Mithril can also be found in the Doors of Durin in the form of an alloy called ithildin. The doors were made by cooperation between the Elven craftsman, Celebrimbor (Charles Edwards) and the dwarf, Narvi. They guard Moria against foes with the riddle “speak, friend, and enter.” In The Fellowship of the Ring, Frodo and his companions encounter these doors on their journey. The door stumps them briefly, but Merry Brandybuck asks Gandalf the word for friend. When Gandalf answers, “Mellon,” the doors swing open and allow the group to enter.

Sauron supposedly craved the metal, and much of the mithril mined from Moria was collected by Orcs, who gave it to him as a tribute. By the time Bilbo and his friends went on their adventure, the only way to get mithril was to inherit it or to melt down something else to reforge it. Thorin Oakenshield gifted Bilbo a small mail shirt made of mithril from the recovered treasure as a reward for his help against the dragon Smaug. The armor was forged for a young Elven prince before becoming part of the dragon’s hoard. Bilbo wore it during the Battle of the Five Armies. The same mithril armor saved Frodo’s life in the mines of Moria when it deflected an otherwise lethal stab from the cave troll.

The Fate of Moria

By the Third Age, Moria was the only remaining place where mithril could be found. The Dwarves grew greedy, and as the mithril in their mines was exhausted, they dug deeper. But they went too far. They disturbed a Balrog, a powerful fire demon. This Balrog became known as Durin’s Bane after it killed the Dwarven king and sent the rest of Khazad-dûm’s citizens fleeing. The mines were abandoned, and that is why the place was renamed Moria, which means “Black Pit.”

Moria became the home of Orcs, but even they avoided the depths where the Balrog stayed. Eventually, the Dwarves attempted to reclaim their ancestral home. This conflict was known as the War of the Dwarves and Orcs. Though the Dwarves won, they suffered heavy losses, and in the end, couldn’t stay in Khazad-dûm because of the Balrog.

Some years after his adventure with Bilbo Baggins, Balin decided to resettle Khazad-dûm. His colony was successful in taking back the Eastern halls. They lasted for five years before the Orcs slaughtered them. Dwarves outside of Moria didn’t know of the loss, only that they lost contact with Balin.

When the Fellowship traveled through perilous conditions on the mountain outside of Moria, Gimli suggested a shortcut through the mines, as he believed his cousin Balin to be in control of Moria. But the company arrived and found Balin and his colony dead. They ventured further and realized Orcs had infested Moria once again. The Fellowship fought their way through Moria, but the battle angered the Balrog. Gandalf tried to lead them away, and the Balrog pursued them. Gandalf faced the Balrog, destroying a bridge and letting it fall back to the depths. But the Balrog pulled Gandalf with it. With Gandalf’s sacrifice, the Fellowship was able to escape Moria. Gandalf fell with the Balrog until they landed on the peak of Celebdil. There, wizard and demon fought for two days and two nights before Gandalf defeated the Balrog.

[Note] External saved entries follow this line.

(** ** Cancel and disconnect *)

Lemma grows_calm c1 s : grows (core_ s) c1 → workers c1 = workers (core_ s) → calm s (with_core c1 s).
Proof. intros Hg Hw. split; try done. intros w. simpl. by rewrite Hw. Qed.

Lemma drop_client_kept cid e e' :
  drop_client cid e = Some e' → Entry.followers e' ⊆ Entry.followers e ∧ Entry.worker e' = Entry.worker e ∧
  Entry.drvPath e' = Entry.drvPath e ∧ Entry.assignId e' = Entry.assignId e ∧ Entry.unplaceable e' = Entry.unplaceable e ∧
  Entry.system e' = Entry.system e ∧ Entry.features e' = Entry.features e.
Proof.
  unfold drop_client. repeat case_decide; intros ?; simplify_eq/=; split_and!; try done.
  intros c' [_ ?]%list_elem_of_filter. done.
Qed.

(** The client lets go of some derivations. *)
Lemma DI_drop cid s c1 :
  settled s → inv c1 → grows (core_ s) c1 → workers c1 = workers (core_ s) →
  (∀ d, lk (entries c1) d = lk (entries (core_ s)) d ∨ lk (entries c1) d = (lk (entries (core_ s)) d ≫= drop_client cid)) →
  settled (with_core c1 s).
Proof.
  intros HD HI1 Hgr Hwk Hlk.
  assert (∀ d e', lk (entries c1) d = Some e' → ∃ e, lk (entries (core_ s)) d = Some e ∧
    Entry.followers e' ⊆ Entry.followers e ∧ Entry.worker e' = Entry.worker e ∧ Entry.drvPath e' = Entry.drvPath e ∧
    Entry.assignId e' = Entry.assignId e ∧ Entry.unplaceable e' = Entry.unplaceable e ∧
    Entry.system e' = Entry.system e ∧ Entry.features e' = Entry.features e) as Hback.
  { intros d e' Hd. destruct (Hlk d) as [E|E]; rewrite E in Hd; [by exists e'|].
    apply bind_Some in Hd as (e & He & Hdrop%drop_client_kept). by exists e. }
  assert (same_but_running (workers (core_ s)) (workers c1)) as Hrun by (rewrite Hwk; by intros w).
  eapply DI_core; [exact HD|done|done|by apply same_but_running_ids|..].
  - intros d e' c' (e & He & Hf & _)%Hback Hin. eapply (di_followers _ _ _ _ _ _ _ _ HD); [done|by apply Hf].
  - intros d e' (e & He & Hf & Ew & Ep & Ea & _)%Hback Hn. left. exists e. split_and!; [done..|].
    intros c' Hin _. split; [by apply Hf|by intros []].
  - intros d e' (e & He & _ & Ew & _ & _ & Eu & Es & Ef)%Hback Hn _. rewrite Ew in Hn.
    rewrite Eu, (di_flags _ _ _ _ _ _ _ _ HD d e) by (done || by intros []). f_equal. symmetry. by apply placeable_same.
  - intros d e' c' (e & He & Hf & _ & Ep & _ & Eu & _)%Hback Hu Hin _. exists e. rewrite <- Eu.
    split_and!; [done..|by apply Hf|by intros []].
  - intros _. split; [done|by apply members_same].
Qed.

Lemma revoke_calm s m : (∀ sid, session_ids (with_sessions m s) sid = session_ids s sid) → calm s (with_sessions m s).
Proof. intros H. by split. Qed.

Lemma onCancel_spec cid path s : settled s → wp (onCancel cid path) (λ _ s', settled s' ∧ calm s s') s.
Proof.
  intros HD. pose proof (di_core _ _ _ _ _ _ _ _ HD) as HI. unfold onCancel. apply wp_bind.
  eapply (on_core_spec _ (λ _ c1, inv c1 ∧ workers c1 = workers (core_ s) ∧
    ∀ d, lk (entries c1) d = lk (entries (core_ s)) d ∨ lk (entries c1) d = (lk (entries (core_ s)) d ≫= drop_client cid)));
    [apply keeps_cancel_path| |].
  - unfold cancel_path. wp_steps. destruct (findDrv path (core_ s)) as [d|]; [|wp_steps; split_and!; by auto].
    eapply wp_mono; [by apply cancel_spec|]. intros r c1 (HI1 & Hwk & _ & _ & Hlk). split_and!; [done..|].
    intros d'. rewrite Hlk. case_decide; [subst; by right|by left].
  - intros r c1 (HI1 & Hwk & Hlk) Hgr. pose proof (DI_drop cid s c1 HD HI1 Hgr Hwk Hlk) as HD1.
    pose proof (grows_calm c1 s Hgr Hwk) as Hcalm. destruct r as [wid|]; [|by wp_steps].
    eapply wp_mono; [by apply revokeOn_spec|]. intros [] s' (HD' & m & -> & Hm). split; [done|].
    etrans; [exact Hcalm|by apply revoke_calm].
Qed.

(** ** Want *)

Context (clock_ok : ∀ n, is_finite (dmul (Config.ageWeight cf) (clock n)) = true) (default_ok : defaultSystem ≠ EmptyString).

Lemma systemFor_ok system : systemFor defaultSystem system ≠ EmptyString.
Proof. unfold systemFor. repeat case_bool_decide; simpl; done. Qed.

After the destruction of the ring and well into the Fourth Age, a descendent of the House of Durin finally succeeded in reclaiming Moria. With the Balrog dead, Dwarves were able to return to their long-abandoned home once more.

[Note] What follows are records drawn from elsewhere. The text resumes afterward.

(** The followers of a superseded build learn its new place, and the loser loses it. *)
Lemma supersede_spec F G P d loser rest e wkr s :
  DI (λ d' _, d' ∈ d :: rest) (λ _, False) F G P s → lk (entries (core_ s)) d = Some e → Entry.worker e ≠ noWorker →
  (loser ≠ noWorker → workers (core_ s) !! loser = Some wkr) →
  wp (supersede d loser) (λ _ s', DI (λ d' _, d' ∈ rest) (λ _, False) F G P s' ∧ calm s s' ∧ core_ s' = core_ s) s.
Proof.
  intros HD Hd Hn Hl. pose proof (di_core _ _ _ _ _ _ _ _ HD) as HI. unfold supersede. apply wp_bind, wp_entry_of; [by eapply lk_lt|].
  rewrite Hd. apply wp_bind. eapply wp_assignedMsg; [done..|]. apply wp_bind. eapply wp_mono; [by eapply sendToFollowers_spec|].
  intros [] s1 (o & -> & Hs). assert (DI (λ d' _, d' ∈ rest) (λ _, False) F G P (with_objs o s)) as HD1.
  { eapply DI_adjust; [by eapply DI_sent_assigned|..].
    - intros d' e' Hd' Hn'. split; [|done]. intros cid Hin [[->|?]%elem_of_cons Hno]; [|done]. simpl in Hd'. simplify_eq. by destruct Hno.
    - by left.
    - by intros d' e' cid _ _ _ [? _]. }
  pose proof (calm_objs _ _ _ _ Hs) as Hcalm. destruct (N.eqb_spec loser noWorker) as [?|Hne]; [by wp_steps|].
  apply wp_bind. eapply wp_mono; [by apply revokeOn_spec|]. intros [] s2 (HD2 & m & -> & Hm).
  destruct (placed_worker _ d e HI Hd Hn) as (wkr' & Hw' & _). apply wp_bind. eapply wp_worker_of; [exact Hw'|].
  apply wp_bind. eapply wp_worker_of; [by apply Hl|]. wp_steps. split_and!; [done| |done].
  etrans; [exact Hcalm|by apply revoke_calm].
Qed.

(** [placeabilityChangedLocked] drops nothing. *)
Lemma placeability_calm X K F G P s :
  DI X K F G P s →
  wp placeabilityChangedLocked (λ _ s', DI X K (λ _, False) G P s' ∧ calm s s' ∧
    (base.size (drvIds (core_ s')) ≤ base.size (drvIds (core_ s)))%nat) s.
Proof.
  intros HD. eapply wp_mono; [by eapply placeabilityChangedLocked_spec|]. intros [] s' (HD' & c1 & o & -> & Hlk & Hwk & Hgr & Hg).
  split_and!; [done| |].
  - split; try done. intros w. simpl. by rewrite Hwk.
  - eapply Tables_size_le; [apply (di_core _ _ _ _ _ _ _ _ HD)|apply (di_core _ _ _ _ _ _ _ _ HD')|]. simpl. intros d.
    rewrite Hlk. by destruct (lk (entries (core_ s)) d).
Qed.

(** The end of [onHello]. *)
Lemma hello_tell_spec (sups : list (N * N)) s :
  DI (λ d _, d ∈ sups.*1) (λ _, False) (λ _, True) (λ _ _, False) false s →
  (∀ p, p ∈ sups → ∃ e, lk (entries (core_ s)) p.1 = Some e ∧ Entry.worker e ≠ noWorker ∧
     (p.2 ≠ noWorker → is_Some (workers (core_ s) !! p.2))) →
  wp (membershipChangedLocked;; forM_ sups (λ sup, supersede sup.1 sup.2);; placeabilityChangedLocked)
    (λ _ s', settled s' ∧ calm s s' ∧ (base.size (drvIds (core_ s')) ≤ base.size (drvIds (core_ s)))%nat) s.
Proof.
  intros HD Hsup. apply wp_bind. eapply wp_mono; [apply membershipChangedLocked_spec|]. intros [] s1 [Ht Hp].
  assert (core_ s1 = core_ s) as Ec by apply Ht.
  assert (DI (λ d _, d ∈ sups.*1) (λ _, False) (λ _, True) (λ _ _, False) true s1) as HD1.
  { eapply DI_published; [exact Ht|by rewrite Ec|exact HD]. }
  apply wp_bind. eapply wp_mono; [apply (wp_forM _ (λ (rest : list (N * N)) s', rest ⊆ sups ∧
    DI (λ d _, d ∈ rest.*1) (λ _, False) (λ _, True) (λ _ _, False) true s' ∧ calm s s' ∧ core_ s' = core_ s))|].
  - split_and!; [done|done|by apply calm_tables|done].
  - intros [d loser] rest s' (Hsub & HD' & Hcalm & Hc). destruct (Hsup (d, loser)) as (e & He & Hn & Hl); [apply Hsub; left|].
    simpl in *. assert (∃ wkr, loser ≠ noWorker → workers (core_ s') !! loser = Some wkr) as [wkr Hwkr].
    { rewrite Hc. destruct (decide (loser = noWorker)) as [->|Hne]; [by exists (new_worker EmptyString)|].
      destruct (Hl Hne) as [wkr Hw]. by exists wkr. }
    eapply wp_mono; [eapply supersede_spec; [exact HD'|by rewrite Hc|done|exact Hwkr]|].
    intros [] s2 (HD2 & Hcalm2 & Hc2). split_and!; [intros x ?; apply Hsub; by right|done|by etrans|congruence].
  - intros [] s2 (_ & HD2 & Hcalm2 & Hc2). eapply wp_mono; [by eapply placeability_calm|].
    intros [] s3 (HD3 & Hcalm3 & Hsz). split_and!; [|by etrans|by rewrite <- Hc2].
    eapply DI_weaken; [..|exact HD3]; try done. by intros d cid ?%not_elem_of_nil.
Qed.

(** The session is open and has only ever spoken for this address. *)
Definition speaks (sid : N) (addr : string) (s : dispatcher) : Prop :=
  ∃ ses, sessions s !! sid = Some ses ∧ Session.detached ses = false ∧
    ∀ w, Session.id ses = Some w → Worker.addr <$> workers (core_ s) !! w = Some addr.

(** There is room for the address. *)
Definition can_register (addr : string) (c : core) : Prop :=
  (∃ w, Worker.addr <$> workers c !! w = Some addr) ∨ (vlen (workers c) < noWorker)%N.

Lemma speaks_calm sid addr s s' : calm s s' → speaks sid addr s → speaks sid addr s'.
Proof.
  intros Hcalm (ses & Hs & Hdet & Hid). pose proof (calm_ids _ _ Hcalm sid) as Hi. unfold session_ids in Hi. rewrite Hs in Hi.
  destruct (sessions s' !! sid) as [ses'|] eqn:E; [|done]. injection Hi as Ei Ed. exists ses'. split_and!; [done|congruence|].
  intros w Hw. rewrite (calm_addr _ _ Hcalm). apply Hid. congruence.
Qed.

Lemma can_register_calm addr s s' : calm s s' → can_register addr (core_ s) → can_register addr (core_ s').
Proof.
  intros Hcalm. pose proof (calm_addr _ _ Hcalm) as Ha. assert (vlen (workers (core_ s')) = vlen (workers (core_ s))) as Hl.
  { assert (∀ w, is_Some (workers (core_ s') !! w) ↔ is_Some (workers (core_ s) !! w)) as Hs.
    { intros w. specialize (Ha w). destruct (workers (core_ s') !! w), (workers (core_ s) !! w); naive_solver. }
    setoid_rewrite vlookup_lt in Hs. pose proof (Hs (vlen (workers (core_ s)))). pose proof (Hs (vlen (workers (core_ s')))). lia. }
  intros [[w Hw]|?]; [left; exists w; by rewrite Ha|right; by rewrite Hl].
Qed.

(** An older session is forgotten. *)
Lemma replace_session_spec sid wid s :
  settled s →
  wp (replace_session sid wid) (λ _ s', ∃ m dfr, s' = with_deferred dfr (with_sessions m s) ∧ m !! sid = sessions s !! sid ∧
    (sess s !! wid = None → m = sessions s) ∧
    ∀ sid', sid' ≠ sid → m !! sid' = sessions s !! sid' ∨
      (sess s !! wid = Some sid' ∧ m !! sid' = Session.with_id None <$> sessions s !! sid')) s.
Proof.
  intros HD. unfold replace_session. wp_steps.
  destruct (sess s !! wid) as [old|] eqn:E.
  2:{ wp_steps. exists (sessions s), (deferred s). split_and!; [by destruct s|done|done|]. by left. }
  destruct (decide (old = sid)) as [->|Hne].
  { wp_steps. exists (sessions s), (deferred s). split_and!; [by destruct s|done|done|]. by left. }
  destruct (di_sess _ _ _ _ _ _ _ _ HD wid old E) as (ses & Hs & _). unfold upd_session, afterUnlock. wp_steps.
  eexists _, _. split_and!; [done|by rewrite lookup_insert_ne|done|]. intros sid' Hsid. destruct (decide (sid' = old)) as [->|?].
  - right. by rewrite lookup_insert_eq, Hs.
  - left. by rewrite lookup_insert_ne.
Qed.

(** The worker the core registers is the one the address stands for. *)
Lemma hello_wid info c c' wid r wkr :
  inv c' → workers c !! wid = Some wkr → Worker.addr wkr = hi_addr info → registered r info c' →
  (∀ w, w ≠ r → profile (workers c') w = profile (workers c) w) → r = wid.
Proof.
  intros HI Hw Ha (wkr' & Hw' & Ha' & _) Hp. destruct (decide (r = wid)) as [|Hne]; [done|].
  specialize (Hp wid ltac:(done)). unfold profile in Hp. rewrite Hw in Hp.
  destruct (workers c' !! wid) as [x|] eqn:E; [|done]. injection Hp as Ex _ _ _ _ _.
  pose proof (proj2 (wk_ids _ _ _ (inv_workers _ _ _ _ HI) (hi_addr info) r) (ex_intro _ wkr' (conj Hw' Ha'))).
  pose proof (proj2 (wk_ids _ _ _ (inv_workers _ _ _ _ HI) (hi_addr info) wid) (ex_intro _ x (conj E (eq_trans Ex Ha)))).
  congruence.
Qed.

(** What a message of a session leaves behind; [n] bounds the new entries. *)
Record heard_ok (sid : N) (addr : string) (n : nat) (s s' : dispatcher) : Prop := {
  ho_settled : settled s';
  ho_frame : frame s s';
  ho_speaks : speaks sid addr s';
  ho_register : can_register addr (core_ s');
  ho_size : (base.size (drvIds (core_ s')) ≤ base.size (drvIds (core_ s)) + n)%nat;
}.

(** A worker registers. *)
Lemma hello_enter_spec sid wid info ses wkr s :
  settled s → sessions s !! sid = Some ses → Session.detached ses = false → (∀ w, Session.id ses = Some w → w = wid) →
  workers (core_ s) !! wid = Some wkr → Worker.addr wkr = hi_addr info → hi_addr info ≠ EmptyString →
  hi_running info ⊆ default [] (hd !! sid) → (N.of_nat (base.size (drvIds (core_ s)) + length (hi_running info)) ≤ maxEntries)%N →
  wp (replace_session sid wid;;
      res ← on_core (hello info);
      let '(wid, superseded) := res in
      upd_session sid (Session.with_id (Some wid));;
      modify (λ s, with_sess (<[wid := sid]> (sess s)) s);;
      membershipChangedLocked;;
      forM_ superseded (λ sup, supersede sup.1 sup.2);;
      placeabilityChangedLocked)
    (λ _ s', heard_ok sid (hi_addr info) (length (hi_running info)) s s') s.
Proof.
  intros HD Hs Hdet Hid Hw Ha Hne Hrun Hsz. pose proof (di_core _ _ _ _ _ _ _ _ HD) as HI. apply wp_bind.
  eapply wp_mono; [by apply replace_session_spec|]. intros [] s1 (m & dfr & -> & Hm1 & _ & Hm2). apply wp_bind.
  eapply on_core_spec; [apply keeps_hello|apply hello_spec; [done|]|].
  { split_and!; [done| |done]. left. exists wid. apply (wk_ids _ _ _ (inv_workers _ _ _ _ HI)). by exists wkr. }
  cbn [core_ with_deferred with_sessions]. intros [r sups] c2 (HI2 & _ & Hreg & _ & Hprof & Hsz2 & Hmv) Hgr. cbn [fst snd] in *.
  pose proof (hello_wid info (core_ s) c2 wid r wkr HI2 Hw Ha Hreg Hprof) as ->. destruct Hreg as (wkr2 & Hw2 & Ha2 & Hup2 & _).
  rewrite Hs in Hm1. apply wp_bind. unfold upd_session. apply wp_bind, wp_get, wp_bind. eapply wp_expect; [exact Hm1|].
  apply wp_modify, wp_bind, wp_modify. set (s2 := with_sess _ _).
  set (m2 := <[sid := Session.with_id (Some wid) ses]> m) in *.
  assert (handed sid wid (sess s) (sessions s) m2) as Hh.
  { split; [exists ses; split; [done|apply lookup_insert_eq]|]. intros sid' Hsid. subst m2. rewrite lookup_insert_ne by done. by apply Hm2. }
  assert (DI (λ d _, d ∈ sups.*1) (λ _, False) (λ _, True) (λ _ _, False) false s2) as HD2.
  { eapply DI_ext; [..|eapply (DI_hello sid wid ses wkr2 (hi_running info) sups c2 m2 s); try done]; try done. by rewrite Ha2. }
  assert (speaks sid (hi_addr info) s2) as Hsp.
  { eexists. split_and!; [apply lookup_insert_eq|done|]. intros w [= <-]. simpl. by rewrite Hw2, <- Ha2. }
  assert (can_register (hi_addr info) c2) as Hcan by (left; exists wid; by rewrite Hw2, <- Ha2).
  eapply wp_mono; [apply hello_tell_spec; [exact HD2|]|].
  - intros [d loser] Hp. destruct Hmv as [_ Hmv]. destruct (Hmv _ Hp) as (e & e' & He & Hsup & He' & Hwe). exists e'. split_and!; [done| |].
    + rewrite Hwe. pose proof (WorkersOk_lt _ _ _ _ _ (inv_workers _ _ _ _ HI2) Hw2). lia.
    + intros Hpn. simpl in Hsup. case_decide as Hd; [|done]. injection Hsup as <-. destruct Hd as [Hew _]. simpl in He, Hpn |- *.
      apply bind_Some in He as (e0 & He0 & Hg). unfold gone_entry in Hg. repeat case_decide; [done|by simplify_eq/=|]. injection Hg as <-.
      destruct (placed_worker _ _ e0 HI He0 Hpn) as (x & Hx & _). specialize (Hprof _ Hew). unfold profile in Hprof.
      rewrite Hx in Hprof. by destruct (workers c2 !! Entry.worker e0).
  - intros [] s3 (HD3 & Hcalm & Hsz3). split; [done| |by eapply speaks_calm|exact (can_register_calm _ _ _ Hcalm Hcan)|simpl in *; lia].
    etrans; [|by apply calm_frame]. split; [done| |done]. simpl. intros sid' [ses' Hs'].
    destruct (handed_back _ _ _ _ _ _ _ Hh Hs') as (ses1 & ? & _). by eexists.
Qed.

What Does That Mean For ‘Rings of Power’?

While the destruction of Moria would be thrilling, these events are meant to happen hundreds of years later. Though it is true that the series has already condensed the timeline, the fall of Moria would bring the story well into the Third Age of Middle Earth, while The Rings of Power is set primarily in the middle of the Second Age. If adhering strictly to Tolkien’s text, the Balrog is awoken during the time of Durin IV’s grandson. The series already has a lot of action to cover without expanding that far into Middle Earth’s future. Although the destruction would mirror the Númenor plot beautifully, it seems unlikely The Rings of Power will get to the end of this particular story. However, more than likely, the show will depict Durin getting rich off mithril and perhaps hint at Khazad-dûm’s future.